## Items from a data source
***
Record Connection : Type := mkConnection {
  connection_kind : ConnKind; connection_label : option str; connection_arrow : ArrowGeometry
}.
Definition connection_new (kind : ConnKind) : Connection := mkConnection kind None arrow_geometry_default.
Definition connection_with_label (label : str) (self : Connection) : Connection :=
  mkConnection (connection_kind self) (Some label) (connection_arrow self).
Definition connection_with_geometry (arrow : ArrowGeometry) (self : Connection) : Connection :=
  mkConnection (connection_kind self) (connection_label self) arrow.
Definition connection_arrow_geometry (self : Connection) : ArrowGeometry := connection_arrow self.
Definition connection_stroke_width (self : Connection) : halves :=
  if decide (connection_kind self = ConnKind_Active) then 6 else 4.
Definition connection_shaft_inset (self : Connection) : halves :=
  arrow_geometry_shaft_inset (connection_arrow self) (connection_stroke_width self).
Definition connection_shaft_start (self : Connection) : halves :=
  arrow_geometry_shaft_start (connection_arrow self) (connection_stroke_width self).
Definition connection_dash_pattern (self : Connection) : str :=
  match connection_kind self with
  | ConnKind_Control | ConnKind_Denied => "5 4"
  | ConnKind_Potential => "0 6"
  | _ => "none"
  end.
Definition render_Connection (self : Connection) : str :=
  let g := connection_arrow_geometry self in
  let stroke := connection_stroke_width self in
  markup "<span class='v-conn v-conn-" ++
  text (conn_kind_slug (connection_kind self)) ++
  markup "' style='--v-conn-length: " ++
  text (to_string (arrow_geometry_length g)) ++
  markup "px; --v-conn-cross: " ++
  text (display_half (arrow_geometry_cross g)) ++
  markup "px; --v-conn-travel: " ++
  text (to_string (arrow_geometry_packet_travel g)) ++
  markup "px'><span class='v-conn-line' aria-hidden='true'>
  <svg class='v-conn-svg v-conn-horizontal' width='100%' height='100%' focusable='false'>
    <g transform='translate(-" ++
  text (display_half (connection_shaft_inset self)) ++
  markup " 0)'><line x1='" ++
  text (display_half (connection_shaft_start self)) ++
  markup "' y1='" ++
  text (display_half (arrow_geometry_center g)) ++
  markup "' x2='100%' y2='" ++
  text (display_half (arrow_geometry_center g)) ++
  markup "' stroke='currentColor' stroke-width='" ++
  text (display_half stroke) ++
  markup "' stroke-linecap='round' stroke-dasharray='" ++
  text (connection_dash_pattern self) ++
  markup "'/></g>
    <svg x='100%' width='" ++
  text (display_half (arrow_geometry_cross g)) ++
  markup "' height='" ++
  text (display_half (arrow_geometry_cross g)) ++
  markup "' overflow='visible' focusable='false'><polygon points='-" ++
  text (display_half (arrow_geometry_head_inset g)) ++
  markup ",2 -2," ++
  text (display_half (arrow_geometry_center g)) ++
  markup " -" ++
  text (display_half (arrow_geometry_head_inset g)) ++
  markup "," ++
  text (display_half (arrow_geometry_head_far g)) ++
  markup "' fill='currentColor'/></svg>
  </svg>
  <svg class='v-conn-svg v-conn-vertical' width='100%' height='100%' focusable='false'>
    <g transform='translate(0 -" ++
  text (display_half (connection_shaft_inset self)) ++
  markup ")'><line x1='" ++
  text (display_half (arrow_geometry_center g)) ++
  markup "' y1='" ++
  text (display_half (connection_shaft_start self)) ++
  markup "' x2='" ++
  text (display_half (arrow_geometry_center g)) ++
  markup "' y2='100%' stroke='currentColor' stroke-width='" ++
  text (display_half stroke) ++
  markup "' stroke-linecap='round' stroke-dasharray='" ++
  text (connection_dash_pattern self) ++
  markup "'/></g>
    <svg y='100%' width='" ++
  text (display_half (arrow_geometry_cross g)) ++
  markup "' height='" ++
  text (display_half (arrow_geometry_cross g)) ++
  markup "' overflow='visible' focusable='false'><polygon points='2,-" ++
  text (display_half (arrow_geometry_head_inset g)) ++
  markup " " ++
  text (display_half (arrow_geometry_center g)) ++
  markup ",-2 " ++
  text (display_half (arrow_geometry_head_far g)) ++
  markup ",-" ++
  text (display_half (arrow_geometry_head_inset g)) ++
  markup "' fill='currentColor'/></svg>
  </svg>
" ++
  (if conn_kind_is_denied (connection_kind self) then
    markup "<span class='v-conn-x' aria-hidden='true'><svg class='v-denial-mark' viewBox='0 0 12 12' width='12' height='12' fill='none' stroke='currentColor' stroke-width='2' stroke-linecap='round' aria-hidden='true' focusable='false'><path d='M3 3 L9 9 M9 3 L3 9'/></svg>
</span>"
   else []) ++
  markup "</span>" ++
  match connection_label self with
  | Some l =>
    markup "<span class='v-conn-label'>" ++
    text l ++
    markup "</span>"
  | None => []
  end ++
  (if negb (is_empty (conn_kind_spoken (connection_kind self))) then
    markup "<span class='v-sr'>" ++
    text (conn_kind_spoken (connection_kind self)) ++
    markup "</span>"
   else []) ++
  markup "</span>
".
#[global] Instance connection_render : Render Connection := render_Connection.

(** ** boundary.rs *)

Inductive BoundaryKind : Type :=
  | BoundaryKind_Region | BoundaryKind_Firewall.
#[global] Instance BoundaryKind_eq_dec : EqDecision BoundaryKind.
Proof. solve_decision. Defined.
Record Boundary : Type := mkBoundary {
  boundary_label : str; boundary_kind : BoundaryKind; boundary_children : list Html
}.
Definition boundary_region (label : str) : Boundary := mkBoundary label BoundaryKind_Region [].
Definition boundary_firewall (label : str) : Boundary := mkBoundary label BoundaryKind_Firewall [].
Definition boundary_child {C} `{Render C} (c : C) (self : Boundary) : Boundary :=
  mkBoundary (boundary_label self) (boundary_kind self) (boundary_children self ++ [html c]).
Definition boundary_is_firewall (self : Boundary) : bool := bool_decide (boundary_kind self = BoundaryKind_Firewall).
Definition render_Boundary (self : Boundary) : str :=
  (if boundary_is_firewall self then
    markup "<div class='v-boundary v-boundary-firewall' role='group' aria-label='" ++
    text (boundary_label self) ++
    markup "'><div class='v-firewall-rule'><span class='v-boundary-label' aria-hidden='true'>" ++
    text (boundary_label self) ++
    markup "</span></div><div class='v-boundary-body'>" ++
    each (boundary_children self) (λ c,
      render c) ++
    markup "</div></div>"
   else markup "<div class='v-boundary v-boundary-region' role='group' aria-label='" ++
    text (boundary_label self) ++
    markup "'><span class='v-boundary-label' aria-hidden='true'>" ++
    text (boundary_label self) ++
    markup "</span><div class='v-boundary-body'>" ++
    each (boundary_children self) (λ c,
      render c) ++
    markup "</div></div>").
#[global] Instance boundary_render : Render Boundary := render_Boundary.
***
## Activity
All of the records above should be transcribed exactly.

## Task output
Record Connection : Type := mkConnection {
  connection_kind : ConnKind; connection_label : option str; connection_arrow : ArrowGeometry
}.
Definition connection_new (kind : ConnKind) : Connection := mkConnection kind None arrow_geometry_default.
Definition connection_with_label (label : str) (self : Connection) : Connection :=
  mkConnection (connection_kind self) (Some label) (connection_arrow self).
Definition connection_with_geometry (arrow : ArrowGeometry) (self : Connection) : Connection :=
  mkConnection (connection_kind self) (connection_label self) arrow.
Definition connection_arrow_geometry (self : Connection) : ArrowGeometry := connection_arrow self.
Definition connection_stroke_width (self : Connection) : halves :=
  if decide (connection_kind self = ConnKind_Active) then 6 else 4.
Definition connection_shaft_inset (self : Connection) : halves :=
  arrow_geometry_shaft_inset (connection_arrow self) (connection_stroke_width self).
Definition connection_shaft_start (self : Connection) : halves :=
  arrow_geometry_shaft_start (connection_arrow self) (connection_stroke_width self).
Definition connection_dash_pattern (self : Connection) : str :=
  match connection_kind self with
  | ConnKind_Control | ConnKind_Denied => "5 4"
  | ConnKind_Potential => "0 6"
  | _ => "none"
  end.
Definition render_Connection (self : Connection) : str :=
  let g := connection_arrow_geometry self in
  let stroke := connection_stroke_width self in
  markup "<span class='v-conn v-conn-" ++
  text (conn_kind_slug (connection_kind self)) ++
  markup "' style='--v-conn-length: " ++
  text (to_string (arrow_geometry_length g)) ++
  markup "px; --v-conn-cross: " ++
  text (display_half (arrow_geometry_cross g)) ++
  markup "px; --v-conn-travel: " ++
  text (to_string (arrow_geometry_packet_travel g)) ++
  markup "px'><span class='v-conn-line' aria-hidden='true'>
  <svg class='v-conn-svg v-conn-horizontal' width='100%' height='100%' focusable='false'>
    <g transform='translate(-" ++
  text (display_half (connection_shaft_inset self)) ++
  markup " 0)'><line x1='" ++
  text (display_half (connection_shaft_start self)) ++
  markup "' y1='" ++
  text (display_half (arrow_geometry_center g)) ++
  markup "' x2='100%' y2='" ++
  text (display_half (arrow_geometry_center g)) ++
  markup "' stroke='currentColor' stroke-width='" ++
  text (display_half stroke) ++
  markup "' stroke-linecap='round' stroke-dasharray='" ++
  text (connection_dash_pattern self) ++
  markup "'/></g>
    <svg x='100%' width='" ++
  text (display_half (arrow_geometry_cross g)) ++
  markup "' height='" ++
  text (display_half (arrow_geometry_cross g)) ++
  markup "' overflow='visible' focusable='false'><polygon points='-" ++
  text (display_half (arrow_geometry_head_inset g)) ++
  markup ",2 -2," ++
  text (display_half (arrow_geometry_center g)) ++
  markup " -" ++
  text (display_half (arrow_geometry_head_inset g)) ++
  markup "," ++
  text (display_half (arrow_geometry_head_far g)) ++
  markup "' fill='currentColor'/></svg>
  </svg>
  <svg class='v-conn-svg v-conn-vertical' width='100%' height='100%' focusable='false'>
    <g transform='translate(0 -" ++
  text (display_half (connection_shaft_inset self)) ++
  markup ")'><line x1='" ++
  text (display_half (arrow_geometry_center g)) ++
  markup "' y1='" ++
  text (display_half (connection_shaft_start self)) ++
  markup "' x2='" ++
  text (display_half (arrow_geometry_center g)) ++
  markup "' y2='100%' stroke='currentColor' stroke-width='" ++
  text (display_half stroke) ++
  markup "' stroke-linecap='round' stroke-dasharray='" ++
  text (connection_dash_pattern self) ++
  markup "'/></g>
    <svg y='100%' width='" ++
  text (display_half (arrow_geometry_cross g)) ++
  markup "' height='" ++
  text (display_half (arrow_geometry_cross g)) ++
  markup "' overflow='visible' focusable='false'><polygon points='2,-" ++
  text (display_half (arrow_geometry_head_inset g)) ++
  markup " " ++
  text (display_half (arrow_geometry_center g)) ++
  markup ",-2 " ++
  text (display_half (arrow_geometry_head_far g)) ++
  markup ",-" ++
  text (display_half (arrow_geometry_head_inset g)) ++
  markup "' fill='currentColor'/></svg>
  </svg>
" ++
  (if conn_kind_is_denied (connection_kind self) then
    markup "<span class='v-conn-x' aria-hidden='true'><svg class='v-denial-mark' viewBox='0 0 12 12' width='12' height='12' fill='none' stroke='currentColor' stroke-width='2' stroke-linecap='round' aria-hidden='true' focusable='false'><path d='M3 3 L9 9 M9 3 L3 9'/></svg>
</span>"
   else []) ++
  markup "</span>" ++
  match connection_label self with
  | Some l =>
    markup "<span class='v-conn-label'>" ++
    text l ++
    markup "</span>"
  | None => []
  end ++
  (if negb (is_empty (conn_kind_spoken (connection_kind self))) then
    markup "<span class='v-sr'>" ++
    text (conn_kind_spoken (connection_kind self)) ++
    markup "</span>"
   else []) ++
  markup "</span>
".
#[global] Instance connection_render : Render Connection := render_Connection.

(** ** boundary.rs *)

Inductive BoundaryKind : Type :=
  | BoundaryKind_Region | BoundaryKind_Firewall.
#[global] Instance BoundaryKind_eq_dec : EqDecision BoundaryKind.
Proof. solve_decision. Defined.
Record Boundary : Type := mkBoundary {
  boundary_label : str; boundary_kind : BoundaryKind; boundary_children : list Html
}.
Definition boundary_region (label : str) : Boundary := mkBoundary label BoundaryKind_Region [].
Definition boundary_firewall (label : str) : Boundary := mkBoundary label BoundaryKind_Firewall [].
Definition boundary_child {C} `{Render C} (c : C) (self : Boundary) : Boundary :=
  mkBoundary (boundary_label self) (boundary_kind self) (boundary_children self ++ [html c]).
Definition boundary_is_firewall (self : Boundary) : bool := bool_decide (boundary_kind self = BoundaryKind_Firewall).
Definition render_Boundary (self : Boundary) : str :=
  (if boundary_is_firewall self then
    markup "<div class='v-boundary v-boundary-firewall' role='group' aria-label='" ++
    text (boundary_label self) ++
    markup "'><div class='v-firewall-rule'><span class='v-boundary-label' aria-hidden='true'>" ++
    text (boundary_label self) ++
    markup "</span></div><div class='v-boundary-body'>" ++
    each (boundary_children self) (λ c,
      render c) ++
    markup "</div></div>"
   else markup "<div class='v-boundary v-boundary-region' role='group' aria-label='" ++
    text (boundary_label self) ++
    markup "'><span class='v-boundary-label' aria-hidden='true'>" ++
    text (boundary_label self) ++
    markup "</span><div class='v-boundary-body'>" ++
    each (boundary_children self) (λ c,
      render c) ++
    markup "</div></div>").
#[global] Instance boundary_render : Render Boundary := render_Boundary.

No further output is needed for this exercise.